The net interest margin increased by 3bps month on month, and the growth rate of loans slowed down slightly, but deposits expanded better. The net interest margin in the first quarter was 2.51%, narrowed by 1bp year-on-year and increased by 3bps compared with the fourth quarter of last year, mainly because the loan yield in the first quarter increased by 4bps to 4.68% compared with the fourth quarter of last year. Total loans increased by 3.4% in the first quarter, of which retail loans increased by 1.26%. Due to the impact of the epidemic and the great downward pressure on the economy, the credit growth slowed down. However, the advantages of big wealth management brought about a good increase of 5.25% in deposits.

Retail AUM achieved good growth and optimized customer structure. At the end of the period, the retail AUM reached 11.34 trillion yuan and the number of retail customers was 176 million, an increase of 5.39% and 1.73% respectively over the beginning of the year.

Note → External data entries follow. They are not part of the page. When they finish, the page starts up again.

#[export] Instance quiet_preorder : PreOrder quiet.
Proof. split; [intros tr; by repeat split|]. intros a b c H1 H2. unfold quiet in *. intuition congruence. Qed.

Lemma quiet_dom tr tr' : quiet tr tr' -> dom (heap tr') = dom (heap tr).
Proof.
  intros H. rewrite <- (dom_fmap_L snd (heap tr')), <- (dom_fmap_L snd (heap tr)). unfold quiet in H. by destruct H as (_ & _ & _ & _ & _ & _ & _ & _ & _ & _ & -> & _).
Qed.

Definition same_rest tr tr' : Prop := parents tr' = parents tr /\ quiet tr tr'.

#[export] Instance same_rest_preorder : PreOrder same_rest.
Proof. split; [intros tr; by split|]. intros a b c [H1 H2] [H3 H4]. split; [congruence|by etrans]. Qed.

Lemma get_at tr a l r n c k : node_at (heap tr) a l r n c k -> get tr (At a) = Some (mk_element l r n c).
Proof. unfold node_at, get. by intros ->. Qed.

Lemma get_ptr tr p t : rep tr p t ->
  get tr (ptr t) = Some match t with
    | Leaf => mk_element NULL NULL 0 BLACK
    | Node a c n k l r => mk_element (ptr l) (ptr r) n c
    end.
Proof.
  intros [H1 H2 H3 H4]. destruct t as [|a c n k l r]; cbn [ptr]; [cbn; by rewrite H4|]. destruct H1 as [H1 _]. by eapply get_at.
Qed.

Definition root_colour (t : tree) : Z := match t with Leaf => BLACK | Node _ c _ _ _ _ => c end.

Lemma get_node tr p a c n k l r : rep tr p (Node a c n k l r) -> get tr (At a) = Some (mk_element (ptr l) (ptr r) n c).
Proof. apply get_ptr. Qed.

Lemma element_key_node tr p a c n k l r : rep tr p (Node a c n k l r) -> element_key tr (At a) = Some k.
Proof. intros [(H & _) _ _ _]. cbn [element_key]. unfold node_at in H. by rewrite H. Qed.

(** ** Single writes *)

(** A write to the element [a]. *)
Definition wrote (tr tr' : TREE K) (a : Z) (x : TREE_ELEMENT * K) : Prop :=
  heap tr' = <[a := x]> (heap tr) /\ root tr' = root tr /\ null_element tr' = null_element tr /\ same_rest tr tr'.

Lemma set_at tr a l r n c k e : node_at (heap tr) a l r n c k -> exists tr', set tr (At a) e = Some tr' /\ wrote tr tr' a (e, k).
Proof.
  unfold node_at. intros H. cbn [set]. rewrite H. cbn [mbind option_bind]. eexists. split; [done|].
  split_and!; try done. unfold same_rest, quiet. split_and!; try done. cbn. rewrite fmap_insert. apply insert_id.
  by rewrite lookup_fmap, H.
Qed.

Lemma set_left_at tr a l r n c k q : node_at (heap tr) a l r n c k ->
  exists tr', set_left tr (At a) q = Some tr' /\ wrote tr tr' a (mk_element q r n c, k).
Proof. intros H. unfold set_left. rewrite (get_at _ _ _ _ _ _ _ H). by eapply set_at. Qed.

Lemma set_right_at tr a l r n c k q : node_at (heap tr) a l r n c k ->
  exists tr', set_right tr (At a) q = Some tr' /\ wrote tr tr' a (mk_element l q n c, k).
Proof. intros H. unfold set_right. rewrite (get_at _ _ _ _ _ _ _ H). by eapply set_at. Qed.

Lemma agree_insert (h : gmap Z (TREE_ELEMENT * K)) a x (L : list Z) : a ∉ L -> forall b, b ∈ L -> <[a := x]> h !! b = h !! b.
Proof. intros Ha b Hb. apply lookup_insert_ne. by intros ->. Qed.

Lemma tree_at_insert h a x t : a ∉ addrs t -> tree_at h t -> tree_at (<[a := x]> h) t.
Proof. intros Ha Ht. eapply tree_at_agree; [done|]. by apply agree_insert. Qed.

Among them, AUM of private banks was 3.5 trillion yuan, and the number of private bank customers was 125000, an increase of 3.15% and 2.56% respectively over the beginning of the year.

Bad real estate assets have been exposed, but the overall asset quality is excellent. The non-performing rate at the end of the period was 0.94%, the attention rate was 0.96%, and the overdue rate was 1.09%, which increased by 3bps, 12bps and 7bps respectively compared with the beginning of the year, mainly due to the exposure of non-performing assets in the real estate field. At the end of the period, the non-performing rate of the company’s development loan was 2.57%, an increase of 1.18 percentage points over the beginning of the year, which was mainly affected by the risk exposure of high debt real estate enterprises and individual poorly managed customers. However, the ratio of “non-performing / overdue 60 +” at the end of the period was 134%, and the non-performing index was still low, with excellent asset quality.

Investment suggestion: maintain the profit forecast and maintain the “overweight” rating.

After more than 20 years of sedimentation, the company has improved its management mechanism, organizational culture, talent team training, and established a mature professional system in terms of brand, customers, products and channels. The change of management does not change the logic of long-term improvement of big wealth management. Maintain the forecast of net profit of 139.4/159.9/184.1 billion yuan from 2022 to 2024, with a year-on-year increase of 16.2% / 14.7% / 15.1%, diluted EPS of 5.38/6.20/7.16 yuan, and the dynamic Pb corresponding to the current stock price of 1.42x/1.26x/1.10x. Maintain the “overweight” rating in 2022.

Risk tips: 1. The epidemic situation is repeated, and the steady growth policy is less than expected, resulting in less than expected economic recovery; 2. The development trend of wealth management business is less than expected.